→ **Work to be completed**:
Nothing past the line containing "received cell is wiped." belongs in the output. Copy exactly every line of the data below from the first up to and including it.

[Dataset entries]
(* ===== verification/SetupQueue.v ===== *)
(** * Setup command queue

    [components/setup_mode/deck_setup_command_queue.cpp]: the bounded queue
    between the setup portal and the worker.  Commands carry credentials, so a
    received cell is wiped.

    A command is its object representation, [command_bytes] bytes; the queue
    only copies and clears it.  Every operation runs under the queue's mutex. *)

From S2P Require Import Prelude Ring.

Definition DECK_SETUP_COMMAND_QUEUE_CAPACITY : nat := 8.
#[local] Arguments DECK_SETUP_COMMAND_QUEUE_CAPACITY : simpl never.
#[local] Arguments Nat.modulo : simpl never.

Section queue.
(** [sizeof(deck_setup_command_t)] *)
Context (command_bytes : nat).

Record deck_setup_command_queue := {
  items : list bytes;
  head : nat;
  tail : nat;
  count : nat;
}.

Implicit Type q : deck_setup_command_queue.

Definition deck_setup_command_clear (command : bytes) : bytes := map (fun _ => 0) command.

(** [deck_setup_command_t{}] *)
Definition zero_command : bytes := replicate command_bytes 0.

Definition deck_setup_command_queue_create (allocated : bool) : option deck_setup_command_queue :=
  if allocated
  then Some {| items := replicate DECK_SETUP_COMMAND_QUEUE_CAPACITY zero_command;
               head := 0; tail := 0; count := 0 |}
  else None.

(** The memory that is freed. *)
Definition deck_setup_command_queue_destroy q : list bytes := map deck_setup_command_clear (items q).

Definition deck_setup_command_queue_try_send q (command : bytes) : bool * deck_setup_command_queue :=
  if (count q =? DECK_SETUP_COMMAND_QUEUE_CAPACITY)%nat then (false, q)
  else
    (true, {| items := <[tail q := command]> (items q);
              head := head q;
              tail := ((tail q + 1) mod DECK_SETUP_COMMAND_QUEUE_CAPACITY)%nat;
              count := S (count q) |}).

Definition deck_setup_command_queue_try_receive q : option bytes * deck_setup_command_queue :=
  if (count q =? 0)%nat then (None, q)
  else
    (Some (at_index zero_command (items q) (head q)),
     {| items := <[head q := deck_setup_command_clear (at_index zero_command (items q) (head q))]> (items q);
        head := ((head q + 1) mod DECK_SETUP_COMMAND_QUEUE_CAPACITY)%nat;
        tail := tail q;
        count := (count q - 1)%nat |}).

(** ** Refinement of a bounded FIFO *)

Inductive op := Send (command : bytes) | Receive.
Inductive outcome := Sent (ok : bool) | Received (command : option bytes).

Definition run_op q (o : op) : outcome * deck_setup_command_queue :=
  match o with
  | Send command => let '(ok, q) := deck_setup_command_queue_try_send q command in (Sent ok, q)
  | Receive => let '(command, q) := deck_setup_command_queue_try_receive q in (Received command, q)
  end.

(** The FIFO: the pending commands, oldest first. *)
Definition fifo_op (l : list bytes) (o : op) : outcome * list bytes :=
  match o with
  | Send command => if (length l <? 8)%nat then (Sent true, l ++ [command]) else (Sent false, l)
  | Receive => match l with [] => (Received None, []) | c :: l => (Received (Some c), l) end
  end.

Fixpoint run_ops q (os : list op) : list outcome * deck_setup_command_queue :=
  match os with
  | [] => ([], q)
  | o :: os => let '(r, q) := run_op q o in let '(rs, q) := run_ops q os in (r :: rs, q)
  end.

Fixpoint fifo_ops (l : list bytes) (os : list op) : list outcome * list bytes :=
  match os with
  | [] => ([], l)
  | o :: os => let '(r, l) := fifo_op l o in let '(rs, l) := fifo_ops l os in (r :: rs, l)
  end.

(** The cells that hold no pending command. *)
Definition free_cells q : list bytes :=
  contents zero_command (items q) ((head q + count q) mod DECK_SETUP_COMMAND_QUEUE_CAPACITY)
    (DECK_SETUP_COMMAND_QUEUE_CAPACITY - count q).

Definition pending q : list bytes := contents zero_command (items q) (head q) (count q).

Record queue_ok q : Prop := {
  ok_items : length (items q) = DECK_SETUP_COMMAND_QUEUE_CAPACITY;
  ok_head : (head q < DECK_SETUP_COMMAND_QUEUE_CAPACITY)%nat;
  ok_count : (count q <= DECK_SETUP_COMMAND_QUEUE_CAPACITY)%nat;
  ok_tail : tail q = ((head q + count q) mod DECK_SETUP_COMMAND_QUEUE_CAPACITY)%nat;
  ok_sizes : Forall (fun c => length c = command_bytes) (items q);
  ok_wiped : Forall (fun c => c = zero_command) (free_cells q);
}.

Lemma clear_zero command : length command = command_bytes -> deck_setup_command_clear command = zero_command.
Proof.
  intros Hlen. unfold deck_setup_command_clear, zero_command. rewrite <- Hlen. clear Hlen.
  induction command; simpl; congruence.
Qed.

Definition op_sized (o : op) : Prop :=
  match o with Send command => length command = command_bytes | Receive => True end.

Lemma at_index_sized q i : queue_ok q -> length (at_index zero_command (items q) i) = command_bytes.
Proof.
  intros Hok. unfold at_index. rewrite nth_lookup. destruct (items q !! i) eqn:E; simpl.
  - by apply (Forall_lookup_1 _ _ _ _ (ok_sizes _ Hok) E).
  - apply length_replicate.
Qed.

(** The cell after the last pending one leaves the free cells when it is
    written. *)
Lemma free_cells_send q command :
  queue_ok q -> (count q < DECK_SETUP_COMMAND_QUEUE_CAPACITY)%nat ->
  Forall (fun c => c = zero_command)
    (contents zero_command (<[tail q := command]> (items q))
       ((head q + S (count q)) mod DECK_SETUP_COMMAND_QUEUE_CAPACITY)
       (DECK_SETUP_COMMAND_QUEUE_CAPACITY - S (count q))).
Proof.
  intros [Hlen Hh Hc Ht _ Hw] Hroom. unfold free_cells in Hw. rewrite <- Ht in Hw.
  assert (tail q < DECK_SETUP_COMMAND_QUEUE_CAPACITY)%nat as Htb
    by (rewrite Ht; apply Nat.mod_upper_bound; done).
  replace (DECK_SETUP_COMMAND_QUEUE_CAPACITY - count q)%nat
    with (S (DECK_SETUP_COMMAND_QUEUE_CAPACITY - S (count q))) in Hw by lia.
  rewrite (contents_pop _ _ _ _ command) in Hw by lia. apply Forall_cons in Hw as [_ Hw].
  replace ((head q + S (count q)) mod DECK_SETUP_COMMAND_QUEUE_CAPACITY)%nat
    with ((tail q + 1) mod length (items q))%nat; [done|].
  rewrite Hlen, Ht, Nat.Div0.add_mod_idemp_l. f_equal. lia.
Qed.

(** The cell that is received joins the free cells, wiped. *)
Lemma free_cells_receive q :
  queue_ok q -> (0 < count q)%nat ->
  Forall (fun c => c = zero_command)
    (contents zero_command (<[head q := zero_command]> (items q))
       (((head q + 1) mod DECK_SETUP_COMMAND_QUEUE_CAPACITY + (count q - 1))
          mod DECK_SETUP_COMMAND_QUEUE_CAPACITY)
       (DECK_SETUP_COMMAND_QUEUE_CAPACITY - (count q - 1))).
Proof.
  intros [Hlen Hh Hc Ht _ Hw] Hpos. unfold free_cells in Hw. rewrite <- Ht in Hw.
  set (cap := DECK_SETUP_COMMAND_QUEUE_CAPACITY) in *.
  replace (((head q + 1) mod cap + (count q - 1)) mod cap)%nat with (tail q).
  2: { rewrite Ht, Nat.Div0.add_mod_idemp_l. f_equal. lia. }
  apply Forall_forall. intros c Hin. unfold contents in Hin.
  apply list_elem_of_fmap in Hin as (i & -> & Hi). apply elem_of_seq in Hi.
  rewrite length_insert, Hlen, at_index_insert by lia. case_match eqn:E; [done|]. bool_prop.
  rewrite Forall_forall in Hw. apply Hw. unfold contents. rewrite Hlen.
  apply (list_elem_of_fmap_2 (fun i => at_index zero_command (items q) ((tail q + i) mod cap))).
  apply elem_of_seq. split; [lia|]. assert (i <> (cap - count q)%nat); [|lia].
  intros ->. apply E. rewrite Ht, Nat.Div0.add_mod_idemp_l.
  replace (head q + count q + (cap - count q))%nat with (head q + 1 * cap)%nat by lia.
  rewrite Nat.Div0.mod_add. symmetry. by apply Nat.mod_small.
Qed.

Lemma queue_op_ok q o :
  queue_ok q -> op_sized o ->
  (run_op q o).1 = (fifo_op (pending q) o).1
  /\ pending (run_op q o).2 = (fifo_op (pending q) o).2 /\ queue_ok (run_op q o).2.
Proof.
  intros Hok Ho. pose proof Hok as [Hlen Hh Hc Ht Hs Hw].
  assert (length (pending q) = count q) as Hl by apply length_contents.
  destruct o as [command|]; simpl.
  - unfold deck_setup_command_queue_try_send. rewrite Hl.
    destruct (Nat.eqb_spec (count q) DECK_SETUP_COMMAND_QUEUE_CAPACITY) as [E|E]; simpl.
    { rewrite E. by split_and!. }
    rewrite (proj2 (Nat.ltb_lt _ _)) by (unfold DECK_SETUP_COMMAND_QUEUE_CAPACITY in *; lia).
    split; [done|]. split.
    + unfold pending. cbn [items head count snd]. rewrite Ht, <- Hlen. apply contents_push; lia.
    + constructor; cbn [items head count tail].
      * by rewrite length_insert.
      * done.
      * lia.
      * rewrite Ht, Nat.Div0.add_mod_idemp_l. f_equal. lia.
      * by apply Forall_insert.
      * apply free_cells_send; [done|lia].
  - unfold deck_setup_command_queue_try_receive.
    destruct (Nat.eqb_spec (count q) 0) as [E|E]; simpl.
    { destruct (pending q); [by split_and!|]. simpl in Hl. lia. }
    assert (pending q = at_index zero_command (items q) (head q)
      :: contents zero_command
           (<[head q := deck_setup_command_clear (at_index zero_command (items q) (head q))]> (items q))
           ((head q + 1) mod DECK_SETUP_COMMAND_QUEUE_CAPACITY) (count q - 1)) as ->.
    { unfold pending. replace (count q) with (S (count q - 1)) at 1 by lia.
      rewrite <- Hlen. apply contents_pop; lia. }
    split; [done|]. split; [done|]. rewrite clear_zero by by apply at_index_sized.
    constructor; cbn [items head count tail].
    + by rewrite length_insert.
    + by apply Nat.mod_upper_bound.
    + lia.
    + rewrite Ht, Nat.Div0.add_mod_idemp_l. f_equal. lia.
    + apply Forall_insert; [done|apply length_replicate].
    + apply free_cells_receive; [done|lia].
Qed.

Lemma at_index_zeros n i : at_index zero_command (replicate n zero_command) i = zero_command.
Proof.
  unfold at_index. rewrite nth_lookup. destruct (replicate n zero_command !! i) eqn:E; [|done].
  by apply lookup_replicate in E as [-> _].
Qed.

Lemma queue_create_ok q :
  deck_setup_command_queue_create true = Some q -> queue_ok q /\ pending q = [].
Proof.
  intros [= <-]. split; [|done]. constructor; cbn [items head count tail].
  - done.
  - unfold DECK_SETUP_COMMAND_QUEUE_CAPACITY. lia.
  - lia.
  - done.
  - by apply (Forall_replicate _ 8 zero_command), length_replicate.
  - apply Forall_forall. intros c (i & -> & _)%list_elem_of_fmap. apply (at_index_zeros 8).
Qed.

(** The queue is a FIFO of at most eight commands, and forgets what it
    handed out.  For every sequence of sends and receives its answers are
    those of the FIFO, a send is refused exactly when eight commands are
    pending, and at the end every cell that holds no pending command is all
    zero: no credentials stay behind. *)
Theorem queue_is_fifo_and_wipes q os :
  deck_setup_command_queue_create true = Some q -> Forall op_sized os ->
  (run_ops q os).1 = (fifo_ops [] os).1
  /\ pending (run_ops q os).2 = (fifo_ops [] os).2
  /\ Forall (fun c => c = zero_command) (free_cells (run_ops q os).2).
Proof.
  intros [Hok Hp]%queue_create_ok Hs. rewrite <- Hp. clear Hp. revert q Hok.
  induction Hs as [|o os Ho _ IH]; intros q Hok; [split_and!; [done|done|apply ok_wiped, Hok]|].
  destruct (queue_op_ok q o Hok Ho) as (Hr & Hp & Hok'). simpl.
  destruct (run_op q o) as [r q']. simpl in *. destruct (IH q' Hok') as (Hrs & Hps & Hw).
  destruct (fifo_op (pending q) o) as [r' l]. simpl in *. subst r' l.
  destruct (run_ops q' os), (fifo_ops (pending q') os). simpl in *. by subst.
Qed.

End queue.

Lemma queue_is_fifo_and_wipes_witness :
  exists q, deck_setup_command_queue_create 2 true = Some q
  /\ (run_ops 2 q [Send [1; 2]; Send [3; 4]; Receive; Receive; Receive]).1
     = [Sent true; Sent true; Received (Some [1; 2]); Received (Some [3; 4]); Received None].
Proof.
  eexists. split; [reflexivity|].
  refine (eq_trans (proj1 (queue_is_fifo_and_wipes 2 _
    [Send [1; 2]; Send [3; 4]; Receive; Receive; Receive] eq_refl _)) _); [|reflexivity].
  repeat constructor.
Defined.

→ **Your solution**:
(* ===== verification/SetupQueue.v ===== *)
(** * Setup command queue

    [components/setup_mode/deck_setup_command_queue.cpp]: the bounded queue
    between the setup portal and the worker.  Commands carry credentials, so a
    received cell is wiped.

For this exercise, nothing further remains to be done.